WORK REQUEST: The answer must be every line from the entries below that includes "revert".

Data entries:
★ ★ ★ ★ ★
Lemma has_access_with_default (m : list (string * json)) :
  Dict.get "access" m = None -> has_access (with_default_access (JObj m)).
Proof.
  intros Ha. unfold has_access, with_default_access, py_in, Dict.mem.
  rewrite <- (DictFacts.set_absent "access" default_access m Ha).
  now rewrite DictFacts.get_set_same.
Qed.

Lemma same_but_with_default (m : list (string * json)) :
  Dict.get "access" m = None ->
  same_but "access" (JObj m) (with_default_access (JObj m)).
Proof.
  intros Ha. unfold with_default_access.
  rewrite <- (DictFacts.set_absent "access" default_access m Ha).
  apply same_but_set.
Qed.

(** The per-parameter pass on records that have [access] or can be named:
    it ends, with the backfill of the registry or with its failures. *)
Lemma per_parameter_tests_named (args : Args) (data : list json) (rows : list row)
    (rw : bool) :
  Forall (fun p => has_access p \/ nameable p) data ->
  per_parameter_tests args data rows rw
  = if rewrite_default_access args
    then (backfill_log data,
          Done (backfill data, rows, (rw || existsb lacks_access data)%bool))
    else ([], Done (data, rows ++ missing_access_rows data, rw)).
Proof.
  intros H. revert rows rw.
  induction H as [|p data Hp Hd IH]; intros rows rw.
  - cbn. rewrite app_nil_r, orb_false_r. destruct (rewrite_default_access args); reflexivity.
  - cbn [per_parameter_tests backfill backfill_log missing_access_rows flat_map map existsb].
    assert (Hcase : (has_access p /\ lacks_access p = false)
                    \/ exists m id description,
                         p = JObj m /\ Dict.get "access" m = None
                         /\ Dict.get "id" m = Some id
                         /\ Dict.get "description" m = Some description).
    { destruct Hp as [Hp|[m [id [description [-> [Hi Hdesc]]]]]].
      - left. split; [exact Hp|now apply lacks_access_has_access].
      - destruct (Dict.get "access" m) eqn:Ha.
        + left. unfold has_access, lacks_access, py_in, Dict.mem. rewrite Ha. auto.
        + right. exists m, id, description. auto. }
    destruct Hcase as [[Hin Hl]|[m [id [description [-> [Ha [Hi Hdesc]]]]]]].
    + rewrite access_test_present by exact Hin. run. rewrite IH, Hl.
      destruct (rewrite_default_access args); run; reflexivity.
    + assert (Hl : lacks_access (JObj m) = true) by now apply lacks_access_object.
      rewrite Hl. cbn [py_getitem]. rewrite Hi, Hdesc.
      destruct (rewrite_default_access args) eqn:Hf.
      * rewrite (access_test_backfill args m id description) by assumption. run.
        rewrite IH. run. cbn [with_default_access].
        now rewrite !orb_true_r.
      * rewrite (access_test_report args m id description) by assumption. run.
        rewrite IH. run. now rewrite <- app_assoc.
Qed.

Lemma backfill_same_but (data : list json) :
  Forall (fun p => has_access p \/ nameable p) data ->
  Forall2 (same_but "access") data (backfill data).
Proof.
  induction 1 as [|p data Hp Hd IH]; cbn [backfill map]; constructor; auto.
  destruct (lacks_access p) eqn:Hl; [|apply same_but_refl].
  destruct Hp as [Hp|[m [id [description [-> _]]]]].
  - rewrite (lacks_access_has_access p Hp) in Hl. discriminate.
  - apply same_but_with_default. now apply lacks_access_object.
Qed.

Lemma backfill_has_access (data : list json) :
  Forall (fun p => has_access p \/ nameable p) data ->
  Forall has_access (backfill data).
Proof.
  induction 1 as [|p data Hp Hd IH]; cbn [backfill map]; constructor; auto.
  destruct (lacks_access p) eqn:Hl.
  - destruct Hp as [Hp|[m [id [description [-> _]]]]].
    + rewrite (lacks_access_has_access p Hp) in Hl. discriminate.
    + apply has_access_with_default. now apply lacks_access_object.
  - unfold has_access. unfold lacks_access in Hl.
    destruct Hp as [Hp|[m [id [description [-> _]]]]]; [exact Hp|].
    cbn in *. destruct (Dict.mem "access" m); [reflexivity|discriminate].
Qed.

Lemma integer_ids_same_but (k : string) (data data' : list json) (ids : list Z) :
  k <> "id" ->
  Forall2 (same_but k) data data' -> integer_ids data ids -> integer_ids data' ids.
Proof.
  intros Hk H. revert ids.
  induction H as [|p p' data data' Hp Hd IH]; intros ids Hi;
    inversion Hi as [|? z ? zs Hz Hzs]; subst; constructor; auto.
  - unfold int_id in *. rewrite (Hp "id"); [assumption|].
    intros E. apply Hk. now symmetry.
  - now apply IH.
Qed.

Lemma int_id_unique (p : json) (z z' : Z) : int_id p z -> int_id p z' -> z = z'.
Proof.
  unfold int_id. intros -> H. now injection H.
Qed.

Lemma integer_ids_unique (data : list json) (ids ids' : list Z) :
  integer_ids data ids -> integer_ids data ids' -> ids = ids'.
Proof.
  intros H. revert ids'. induction H as [|p z data ids Hp Hd IH]; intros ids' H';
    inversion H'; subst; auto.
  f_equal; [eapply int_id_unique; eauto|auto].
Qed.

Lemma assign_length (ids : list Z) (next : Z) :
  List.length (assign ids next) = List.length ids.
Proof.
  revert next. induction ids as [|i ids IH]; intros next; simpl; auto.
  destruct (i =? ID_UNASSIGNED); simpl; now rewrite IH.
Qed.

(** When every id is the sentinel, deleting it leaves no key. *)
Lemma keys_without_assigned_id (ids : list Z) :
  (forall i, In i ids -> i = ID_UNASSIGNED) ->
  Counter.keys (Counter.del ID_UNASSIGNED (Counter.of_list ids)) = [].
Proof.
  intros Hall.
  destruct (Counter.keys (Counter.del ID_UNASSIGNED (Counter.of_list ids)))
    as [|x l] eqn:Hkeys; [reflexivity|].
  exfalso.
  assert (Hx : In x (Counter.keys (Counter.del ID_UNASSIGNED (Counter.of_list ids)))).
  { rewrite Hkeys. now left. }
  apply CounterFacts.keys_del in Hx; [|apply CounterFacts.nodup_of_list].
  destruct Hx as [Hx Hne].
  apply (proj1 (CounterFacts.keys_of_list ids x)) in Hx.
  apply Hne. now apply Hall.
Qed.

Lemma assigned_id_dec (ids : list Z) :
  (exists i, In i ids /\ i <> ID_UNASSIGNED) \/ (forall i, In i ids -> i = ID_UNASSIGNED).
Proof.
  induction ids as [|i ids [[j [Hj Hne]]|IH]].
  - right. intros i [].
  - left. exists j. split; [now right|exact Hne].
  - destruct (Z.eq_dec i ID_UNASSIGNED) as [->|Hne].
    + right. intros j [<-|Hj]; auto.
    + left. exists i. split; [now left|exact Hne].
Qed.
Lemma main_stops_at_a_refused_listing_witness :
  fst (main unlisted_runtime 0 w0) = Raise denied.
Proof.
  refine
    (main_stops_at_a_refused_listing unlisted_runtime 0%nat [] [] []
       denied w0 _).
  left. reflexivity.
Defined.

End ExtraWitnesses.
(** * Contact Interaction Memory Engine

    A shallow embedding of the contact-memory extension
    (extensions/contact-memory/contact-memory: types.ts, indexer.ts,
    compaction.ts, retrieval.ts, schema.ts, index.ts), of the message
    source it pulls from (extensions/gohighlevel/conversations.ts) and of
    its callers in the voice bridge (extensions/aime-voice/bridge:
    context-provider.ts, transcript-processor.ts), followed by the
    properties of the engine that the specification states and by further
    properties of the code.

    Conventions of the embedding.
    - A JavaScript string is a [string]: each [ascii] is one UTF-16 code unit
      in the range 0..255, so [String.length] is [.length].
    - A timestamp is a [Z] number of milliseconds since the epoch; a date
      string of the message source is taken already parsed.
    - [Date.now()] is an explicit argument, one per call in the source.
    - Floating-point literals and arithmetic of retrieval.ts and of the
      confidences are exact rationals ([Q]).
    - The host's [Date] is read in UTC with the en-US locale, except in
      [getDefaultDueDate], whose loop works on the local calendar: there the
      host's time zone is a parameter. *)

From Stdlib Require Import ZArith String Ascii Bool Lia QArith Qminmax.
From Stdlib Require Import DecimalString Sorted Permutation List.
From Stdlib Require DecimalZ.
Import ListNotations.

Local Open Scope string_scope.
Local Open Scope list_scope.
Local Open Scope Z_scope.

(** String concatenation, as [+] and template literals use it. *)
Infix "+++" := String.append (right associativity, at level 60).

Set Implicit Arguments.
(** C3, as the code has it. The node popped in a state of the search is
    accepted as the goal exactly when it is on the goal cell; the constraints
    are not looked at. The plan then returned leads from the start to the
    goal and arrives at the time [t] of that node, and a vertex constraint on
    the goal matters only at the time [t] itself. *)
Theorem goal_test_is_the_goal_cell (n : nat) (s : SearchState) (cur_id : nat)
    (open_list' : list nat) (current_node : SippNode) :
run' n init' = Running s →
heapq.heappop (node_lt (nodes s)) (open_list s) = Some (cur_id, open_list') →
nodes s !! cur_id = Some current_node →
((n_x current_node, n_y current_node) = goal ↔ ∃ path s', step' s = Returned path s')
∧ ∀ path s', step' s = Returned path s' →
    head path = Some start ∧ last path = Some goal
    ∧ Z.of_nat (length path) - 1 = n_t current_node
    ∧ (1 ≤ n_t current_node →
       VertexConstraint agent_id goal (n_t current_node)
       ∉ vertex_constraints constraints).
Proof.
intros Hrun Hpop Hcur.
destruct (run_spec n init' inv_init) as [Hinv _]. rewrite Hrun in Hinv. simpl in Hinv.
unfold step. rewrite Hpop. cbn [nodes]. rewrite Hcur.
case_bool_decide as Hgoal.
- split; [split; [by eauto|done]|]. intros path s' [= <- <-].
  unfold _reconstruct_path. cbn [nodes].
  destruct (parent_chain_spec s (length (nodes s)) cur_id current_node)
    as (rest & -> & Hlast & Hlen); [done..|by eapply lookup_lt_Some|].
  rewrite head_reverse, last_reverse, length_reverse.
  split_and!; [done|simpl; by rewrite Hgoal|simpl length; lia|].
  intros Ht. destruct cur_id as [|cur_id].
  + rewrite (inv_start _ _ _ _ _ _ _ Hinv) in Hcur. injection Hcur as <-.
    simpl in Ht. lia.
  + destruct (inv_node _ _ _ _ _ _ _ Hinv (S cur_id) current_node Hcur)
      as (_ & _ & _ & Hc & _); [lia|].
    rewrite Hgoal in Hc. by apply bool_decide_eq_false in Hc.
- split.
  + split; [done|]. intros (path & s' & Hret). by case_bool_decide.
  + intros path s' Hret. by case_bool_decide.
Qed.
★ ★ ★ ★ ★
TASK OUTPUT:
  intros H. revert rows rw.
  intros Hk H. revert ids.
  intros H. revert ids'. induction H as [|p z data ids Hp Hd IH]; intros ids' H';
  revert next. induction ids as [|i ids IH]; intros next; simpl; auto.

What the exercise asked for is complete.